The one thing that Westminster has needed all these years is someone to whom politicians could turn to... a shoulder to cry on... a source of common sense advice... and now at last they have one! It's Aunt Agatha, Westminster's very own agony aunt. And a bumper bundle of emotional and personal problems she has to kick off with, too! Today she deals with dilemmas she has received in the last seven days...


Dear Clare,

Relax, relax. In a year's time you will look back and say to yourself: why on earth did I get so worked up over this man Tony? Right now, you are so close to it that you think it is the most important thing in the world to get your revenge on his spurning of you, but revenge is never worth it. It only hurts the revenger. Meanwhile, ask yourself two questions: 1) Is he really worth it? (Reading between the lines, I get the feeling that this Tony is a man of fleeting affections, and a bit of a chancer!) 2) Is it worth indulging in attention-seeking behaviour if you're not looking your best? And let's face it, revenge-seeking never makes you look at your best, does it, Clare? Be honest.

Dear Gordon,

You're not the only one. I get many letters from people who have become frightened by the amount they have borrowed to fund future projects.

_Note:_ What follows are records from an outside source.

(** * Metrics tracking of keras-tuner: a shallow embedding and its properties

    The development follows [kerastuner/engine/metrics_tracking.py]:
    the direction classifier [infer_metric_direction] and the class
    [MetricsTracker].  Python objects are mutable and methods may raise
    after having changed [self]; a method is therefore a function from the
    tracker to the tracker it leaves behind and either a value or the
    exception raised. *)

From Stdlib Require Import ZArith Ascii String List Bool Lia.
From Stdlib Require Import Floats.SpecFloat.
From stdpp Require Import base option list gmap strings.

Open Scope string_scope.
Open Scope list_scope.

(** ** Floating-point values

    [float(value)] is an IEEE 754 binary64 number.  It is modelled by the
    Standard Library's [spec_float]: signed zeros, signed infinities, one NaN
    and the finite numbers [(-1)^s * m * 2^e].  Only comparisons are needed;
    a comparison with NaN on either side is false. *)

Definition float : Type := spec_float.

Definition nan : float := S754_nan.

Definition isnan (x : float) : bool :=
  match x with S754_nan => true | _ => false end.

(** Python's [a < b], [a <= b], [a >= b] and [a == b] on floats. *)
Definition flt (a b : float) : bool := SFltb a b.
Definition fle (a b : float) : bool := SFleb a b.
Definition fge (a b : float) : bool := SFleb b a.
Definition fgt (a b : float) : bool := SFltb b a.
Definition feq (a b : float) : bool := SFeqb a b.

(** Some binary64 constants, written mantissa and exponent. *)
Definition f0_5 : float := S754_finite false 4503599627370496 (-53).
Definition f0_6 : float := S754_finite false 5404319552844595 (-53).
Definition f0_7 : float := S754_finite false 6305039478318694 (-53).
Definition f0_8 : float := S754_finite false 7205759403792794 (-53).
Definition f0_9 : float := S754_finite false 8106479329266893 (-53).
Definition f1_0 : float := S754_finite false 4503599627370496 (-52).

(** ** Exceptions and results *)

Inductive exn : Type :=
| ValueError (msg : string)
| KeyError (key : string)
| IndexError
| AssertionError
| AttributeError (attr : string)
| TypeError (msg : string).

Inductive result (A : Type) : Type :=
| Ok (a : A)
| Raise (e : exn).
Arguments Ok {A} a.
Arguments Raise {A} e.

(** The messages of the three [ValueError]s raised by the tracker. *)
Definition dquote : string := String "034"%char EmptyString.

Definition InvalidDirection (direction : string) : exn :=
  ValueError ("`direction` should be one of {" +:+ dquote +:+ "min" +:+ dquote
              +:+ ", " +:+ dquote +:+ "max" +:+ dquote +:+ "}, but got: " +:+ direction).
Definition DuplicateMetric (name : string) : exn :=
  ValueError ("Metric already exists: " +:+ name).
Definition UnknownMetric (name : string) : exn :=
  ValueError ("Unknown metric: " +:+ name).
(** [assert type(series) == list] *)
Definition InvalidHistory : exn := AssertionError.

(** ** Data model *)

(** [MetricObservation = collections.namedtuple('MetricObservation', 'value t')] *)
Record MetricObservation : Type := mkObs { value : float; t : Z }.
(** Every month-scoped route reports "invalid month" exactly for the
    lowercased names outside [passing_names], and then without store access. *)
Lemma invalid_month_iff (year : Z) (param : string) (db : Store.Db) :
  ∀ route, route ∈ [route_statistics; route_bar_chart; route_pie_chart; route_combined] →
  (fst (run (route year param) db) = Some invalid_month
     ↔ JS.toLowerCase param ∉ passing_names)
  ∧ (fst (run (route year param) db) = Some invalid_month
     → snd (run (route year param) db) = []).
Proof.
  intros route Hr.
  destruct (rejected_month (JS.toLowerCase param)) eqn:Hg.
  - rewrite (rejected_month_no_store_access year param db Hg route Hr). simpl.
    split; [|reflexivity]. split; [|reflexivity].
    intros _ Hin. apply rejected_month_iff in Hin. congruence.
  - destruct (passing_month_not_invalid year param db Hg route Hr) as (r & Hrun & Hst).
    rewrite Hrun.
    assert (Hne : Some r ≠ Some invalid_month).
    { intros [= ->]. simpl in Hst. destruct Hst; discriminate. }
    split; [split|]; try (intros H; contradiction).
    intros Hnot. exfalso. apply Hnot, rejected_month_iff, Hg.
Qed.

(** C1 (the code departs from the claim): "january" is a valid month name,
    yet every month-scoped route, statistics, bar chart, pie chart and
    combined, answers it with 400 "Invalid month" and issues no store
    operation, whatever the case of its letters: its index in [monthMap] is 0,
    which the guard [!monthMap[month]] takes for a missing entry. *)
Theorem C1_january_reported_invalid (year : Z) (param : string) (db : Store.Db) :
  JS.toLowerCase param = "january"%string →
  param_is_month param
  ∧ run (route_statistics year param) db = (Some invalid_month, [])
  ∧ run (route_bar_chart year param) db = (Some invalid_month, [])
  ∧ run (route_pie_chart year param) db = (Some invalid_month, [])
  ∧ run (route_combined year param) db = (Some invalid_month, []).
Proof.
  intros H.
  assert (Hg : rejected_month (JS.toLowerCase param) = true)
    by (rewrite H; vm_compute; reflexivity).
  split.
  { unfold param_is_month. rewrite H. apply (bool_decide_unpack _). vm_compute. reflexivity. }
  repeat split; apply rejected_month_no_store_access; try exact Hg;
    repeat constructor.
Qed.

(** ** Calendar arithmetic *)

Lemma step4 (y : Z) :
  (y + 1 - 1969) / 4 - (y - 1969) / 4 = if y mod 4 =? 0 then 1 else 0.
Proof. destruct (Z.eqb_spec (y mod 4) 0); Z.to_euclidean_division_equations; lia. Qed.

Lemma step100 (y : Z) :
  (y + 1 - 1901) / 100 - (y - 1901) / 100 = if y mod 100 =? 0 then 1 else 0.
Proof. destruct (Z.eqb_spec (y mod 100) 0); Z.to_euclidean_division_equations; lia. Qed.

Lemma step400 (y : Z) :
  (y + 1 - 1601) / 400 - (y - 1601) / 400 = if y mod 400 =? 0 then 1 else 0.
Proof. destruct (Z.eqb_spec (y mod 400) 0); Z.to_euclidean_division_equations; lia. Qed.

Lemma mod_100_4 (y : Z) : y mod 100 = 0 → y mod 4 = 0.
Proof. intros. Z.to_euclidean_division_equations; lia. Qed.

Lemma mod_400_100 (y : Z) : y mod 400 = 0 → y mod 100 = 0.
Proof. intros. Z.to_euclidean_division_equations; lia. Qed.

(** A year is as long as [DaysInYear] says. *)
Lemma DayFromYear_succ (y : Z) :
  JS.DayFromYear (y + 1) - JS.DayFromYear y = JS.DaysInYear y.
Proof.
  unfold JS.DayFromYear, JS.DaysInYear, JS.InLeapYear.
  pose proof (step4 y) as H4. pose proof (step100 y) as H100.
  pose proof (step400 y) as H400.
  pose proof (mod_100_4 y) as Ha. pose proof (mod_400_100 y) as Hb.
  destruct (Z.eqb_spec (y mod 4) 0), (Z.eqb_spec (y mod 100) 0),
    (Z.eqb_spec (y mod 400) 0); simpl; lia.
Qed.

Lemma DayFromYear_bounds (y : Z) :
  1970 ≤ y ≤ 275759 → 0 ≤ JS.DayFromYear y ∧ JS.DayFromYear (y + 1) ≤ 100000000.
Proof.
  unfold JS.DayFromYear. intros. Z.to_euclidean_division_equations; lia.
Qed.

Lemma month_index_range (m : string) (i : Z) :
  monthMap !! m = Some i → 0 ≤ i ≤ 11.
Proof.
  intros H. apply monthMap_lookup in H. unfold monthMap_entries in H.
  repeat (apply elem_of_cons in H as [H | H]; [inversion H; lia |]).
  by apply elem_of_nil in H.
Qed.

(** Splits [0 <= i <= 11] into its twelve cases. *)
Ltac month_cases i :=
  assert (i = 0 ∨ i = 1 ∨ i = 2 ∨ i = 3 ∨ i = 4 ∨ i = 5 ∨ i = 6 ∨ i = 7
          ∨ i = 8 ∨ i = 9 ∨ i = 10 ∨ i = 11) as ?Hcases by lia;
  repeat match goal with H : _ ∨ _ |- _ => destruct H as [-> | H] end; try subst i.

Lemma MakeDay_month_start (year i : Z) :
  0 ≤ i ≤ 11 →
  JS.MakeDay year i 1 = JS.DayFromYear year + JS.MonthStart (JS.InLeapYear year) i.
Proof.
  intros Hi. unfold JS.MakeDay.
  replace (i / 12) with 0 by (Z.to_euclidean_division_equations; lia).
  replace (i mod 12) with i by (Z.to_euclidean_division_equations; lia).
  replace (year + 0) with year by lia. lia.
Qed.

Lemma MakeDay_next_year (year : Z) :
  JS.MakeDay year 12 1 = JS.DayFromYear (year + 1).
Proof.
  unfold JS.MakeDay. change (12 / 12) with 1. change (12 mod 12) with 0.
  unfold JS.MonthStart. cbv beta iota zeta. lia.
Qed.

Lemma MakeDay_date (year month date : Z) :
  JS.MakeDay year month date = JS.MakeDay year month 1 + date - 1.
Proof. unfold JS.MakeDay. lia. Qed.

(** [DaysInMonth] is the usual length of the month. *)
Lemma DaysInMonth_length (year i : Z) :
  0 ≤ i ≤ 11 → JS.DaysInMonth year i = month_length (JS.InLeapYear year) i.
Proof.
  intros Hi. unfold JS.DaysInMonth.
  destruct (Z.eq_dec i 11) as [-> | Hne].
  - simpl (11 + 1). rewrite MakeDay_next_year, MakeDay_month_start by lia.
    pose proof (DayFromYear_succ year) as Hs. unfold JS.DaysInYear in Hs.
    destruct (JS.InLeapYear year); simpl; lia.
  - rewrite !MakeDay_month_start by lia.
    month_cases i; try lia; destruct (JS.InLeapYear year); simpl; lia.
Qed.

Lemma DaysInMonth_range (year i : Z) :
  0 ≤ i ≤ 11 → 28 ≤ JS.DaysInMonth year i ≤ 31.
Proof.
  intros Hi. rewrite DaysInMonth_length by lia.
  month_cases i; destruct (JS.InLeapYear year); simpl; lia.
Qed.

(** Day 0 of the following month is the last day of the month. *)
Lemma MakeDay_day_zero (year i : Z) :
  JS.MakeDay year (i + 1) 0 = JS.MakeDay year i (JS.DaysInMonth year i).
Proof.
  unfold JS.DaysInMonth.
  rewrite (MakeDay_date year (i + 1) 0), (MakeDay_date year i (_ - _)). lia.
Qed.

Lemma MakeDay_bounds (year i : Z) :
  1970 ≤ year ≤ 275759 → 0 ≤ i ≤ 11 →
  0 ≤ JS.MakeDay year i 1 ∧ JS.MakeDay year (i + 1) 1 ≤ 100000000.
Proof.
  intros Hy Hi.
  pose proof (DayFromYear_bounds year Hy) as [Hlo Hhi].
  pose proof (DayFromYear_succ year) as Hs. unfold JS.DaysInYear in Hs.
  pose proof (DaysInMonth_length year i Hi) as Hlen. unfold JS.DaysInMonth in Hlen.
  rewrite (MakeDay_month_start year i) in * by lia.
  month_cases i; destruct (JS.InLeapYear year); simpl in *; lia.
Qed.

(** ** The date range of a month *)

Lemma new_Date_value (year m date : Z) :
  clock_year year → 0 ≤ JS.MakeDay year m date ≤ 100000000 →
  JS.new_Date year (Some m) date = JS.TimeValue (JS.MakeDate (JS.MakeDay year m date) 0).
Proof.
  intros Hy Hd. unfold clock_year in Hy. unfold JS.new_Date.
  replace ((0 <=? year) && (year <=? 99)) with false
    by (symmetry; apply andb_false_iff; right; apply Z.leb_gt; lia).
  unfold JS.TimeClip, JS.MakeDate, JS.msPerDay.
  replace (Z.abs _ <=? _) with true; [reflexivity|].
  symmetry. apply Z.leb_le. lia.
Qed.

You just have to believe in yourself.


Dear David,

There is a technical word for your belief that lots of people are coming from overseas to take your job and your money. It is called paranoia. There is also a cure for this. It is called getting out and about a bit more.


Dear Ann,

It seems very unfair to you that you are being victimised for reporting a joke about cockle-pickers, but I am not sure that that is what this is really about. What you have to remember, Ann, is you tell jokes at your own peril. There are three kinds of women who make men very uneasy: women who know about sport, women who can mend cars, and women who tell jokes. It's because we are invading their territory. This may seem a little old-fashioned, Ann, but my advice is to be a bit more like a woman, a bit less like a man. You'll be amazed how quickly people's attitudes will change, and all this will be forgotten.


Dear Tony,

Yes, we all imagine from time to time that our colleagues don't like us. In this case, it sounds as if your fellow managers Jacques and Gerhard were firm friends before you came along, and it may be that each of them thinks your overtures are a threat to this bond, and you have designs on the other one's friendship. To put it crudely, they don't want you in their gang. I think the solution may lie in these new colleagues from Eastern Europe you mention fleetingly. It sounds as if they will be needing friendship and guidance from someone already in the group. Why not you? Why not make a big effort to be friends with them? Jacques and Gerhard may take more notice of you if you have your own gang, so to speak!


Dear Geoff,

Relax, relax. Don't be paranoid. You say for months that everyone at work has predicted you will lose your job. People are whispering behind your back that you are for the push. But you haven't been fired, have you? They were wrong, weren't they? So relax! Live a little! On the other hand, of course, it never hurts to have an alternative job lined up, just in case...


Dear Rev Ian,

I have read your letter several times, and have reluctantly come to the conclusion either that it is a leg-pull or that you are a nutter.